Exploitant le vaste plateau du Théâtre de Caen, le décorateur Christophe Ouvrard a conçu un ingénieux dispositif, où des multitudes de bocaux sont disposés sur des rangées d’étagères. Le livret d’Eric Crozier, donné ici dans une traduction française un peu datée, est très marqué par la dimension sacrée du mythe. Se demandant ce que pourrait être l’équivalent du divin, à une époque qui a largement évacué le religieux, et considérant, à juste titre, que l’avenir de la planète est désormais entre les mains des enfants, Benoît Bénichou imagine que la Voix de Dieu s’incarne en trois garçons de la Maîtrise. Une sainte Trinité irrévérencieusement revisitée par trois rappeurs, officiant dans une cabine de contrôle, depuis laquelle tout est surveillé, et dont les moindres mouvements sont diffusés sur grand écran.
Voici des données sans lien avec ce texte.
(* ===== verification/PmmInit.v ===== *)
(** * The page allocator: the state after boot

    [init_zoned] ([crates/kernel/mm-pmm/src/buddy/construct.rs]) accepts
    exactly the disjoint regions, and the allocator it builds satisfies the
    invariant with every page of the regions free. *)

From S2P Require Import Prelude Zone Watermark Buddy BuddyInv BuddyOps BuddySpec.
From S2P Require Import Pmm PmmBoot PmmInv PmmOps PmmPcp PmmSeed.

(** ** Sums over empty and listed blocks *)

Definition no_blocks : blocks := fun _ _ _ => [].
Definition no_pages : pagesets := fun _ _ _ => [].

Lemma zsumN_empty N g z : zsumN N g (fun _ _ _ => []) z = 0.
Proof. apply sumZ_const0. intros m _. by apply sumZ_const0. Qed.

Lemma fsumN_empty N g : fsumN N g (fun _ _ _ => []) = 0.
Proof. apply sumZ_const0. intros z _. apply zsumN_empty. Qed.

Lemma zone_free_pages_spec t c F z :
  core_inv t c F -> (z < NR_ZONES)%nat -> Buddy.zone_free_pages c z = fsize F z.
Proof.
  intros Hinv Hz. unfold Buddy.zone_free_pages, fsize, zsumN, osumN. apply sumZ_ext. intros m _.
  apply sumZ_ext. intros o Ho. apply elem_of_seq in Ho. rewrite (inv_count _ _ _ Hinv) by lia. by rewrite sumZ_const.
Qed.

(** ** Disjoint regions *)

Definition region_u64 (r : UsableRegion) : Prop := 0 <= region_start r /\ 0 <= len_pfn r.

Lemma overlaps_any_spec a rs :
  region_u64 a -> Forall region_u64 rs -> len_pfn a <> 0 ->
  Boot.overlaps_any a rs = true <-> exists x, ind (region_start a) (Boot.region_end a) x = 1 /\ 1 <= seeded rs x.
Proof.
  intros Ha Hrs Hla. unfold Boot.overlaps_any. induction Hrs as [|b rs Hb Hrs IH]; cbn [existsb].
  - split; [done|]. intros (x & _ & Hx). unfold seeded in Hx. rewrite sumZ_nil in Hx. lia.
  - rewrite orb_true_iff, IH. clear IH. unfold Boot.region_end in *.
    assert (Hc : forall x, seeded (b :: rs) x = ind (region_start b) (region_start b + len_pfn b) x + seeded rs x) by done.
    split.
    + intros [Hov|(x & Hx & Hs)].
      * to_prop. destruct Ha, Hb. exists (Z.max (region_start a) (region_start b)). rewrite Hc, !ind_in by lia.
        pose proof (seeded_nonneg rs (Z.max (region_start a) (region_start b))). lia.
      * exists x. rewrite Hc. split; [done|]. unfold ind at 1. destruct (_ && _); lia.
    + intros (x & Hx & Hs). rewrite Hc in Hs. unfold ind in Hx, Hs at 1.
      destruct (_ && _) eqn:E1 in Hx; [|done]. destruct (_ && _) eqn:E2 in Hs; to_prop.
      * left. rewrite !andb_true_iff, negb_true_iff, Z.eqb_neq, !Z.ltb_lt. lia.
      * right. exists x. split; [by apply ind_in|lia].
Qed.

Lemma any_overlap_spec rs :
  Forall region_u64 rs -> Boot.any_overlap rs = true <-> exists x, 2 <= seeded rs x.
Proof.
  induction 1 as [|a rs Ha Hrs IH]; cbn [Boot.any_overlap].
  - split; [done|]. intros [x Hx]. unfold seeded in Hx. rewrite sumZ_nil in Hx. lia.
  - rewrite orb_true_iff, andb_true_iff, negb_true_iff, Z.eqb_neq, IH.
    assert (Hc : forall x, seeded (a :: rs) x = ind (region_start a) (Boot.region_end a) x + seeded rs x) by done.
    split.
    + intros [[Hl Hov]|[x Hx]].
      * apply overlaps_any_spec in Hov as (x & Hx & Hs); [|done..]. exists x. rewrite Hc. lia.
      * exists x. rewrite Hc. unfold ind. destruct (_ && _); lia.
    + intros [x Hx]. rewrite Hc in Hx. destruct (decide (2 <= seeded rs x)); [right; by exists x|left].
      unfold ind in Hx. destruct (_ && _) eqn:E; [to_prop|lia]. unfold Boot.region_end in *.
      split; [lia|]. apply overlaps_any_spec; [done|done|lia|]. exists x. split; [by apply ind_in|lia].
Qed.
Exubérant au début, le jeune public fait ensuite preuve d’une remarquable concentration, avant d’exploser dans un tonnerre d’applaudissements. Il est vrai qu’après une heure d’ambiance claustrophobique, dans la pénombre, le brillant tableau final fait soudain entrevoir, en fond de scène, l’ouverture sur la rue, avec ses bruits et la clarté du jour : un chemin de lumière qui fait du bien, surtout quand on voit, peu à peu, tous les participants quitter le plateau pour gagner le dehors, vers la vie qui reprend son cours.

Cette lecture, résolument contemporaine et optimiste, est servie par une implication sans faille de tous les chanteurs. La Maîtrise de Caen, préparée par Marie-Pascale Talbot, est formidable de sûreté musicale et de présence physique ; on accordera une mention spéciale, parmi les solistes, au triumvirat divin (Timothée Laignel, Armand Mesmin, Zola Corbet-Le Canu), épatant d’abattage décalé – et plus encore, peut-être, au remarquable Hadrien Joubert, Sem à la belle voix sonore.

Anne-Lise Polchlopek prête son mezzo chaud et puissant, ainsi que son charme, à Madame Noé, tandis que Jean-Christophe Lanièce, tout de blanc vêtu, module suprêmement un Noé profondément humain, de son baryton clair et mordant. Et quelle émotion, sans doute, pour lui de retrouver, en soliste adulte, une Maîtrise dont il a fait partie enfant !

Cette Arche de Noé clôt en beauté la saison lyrique du Théâtre de Caen.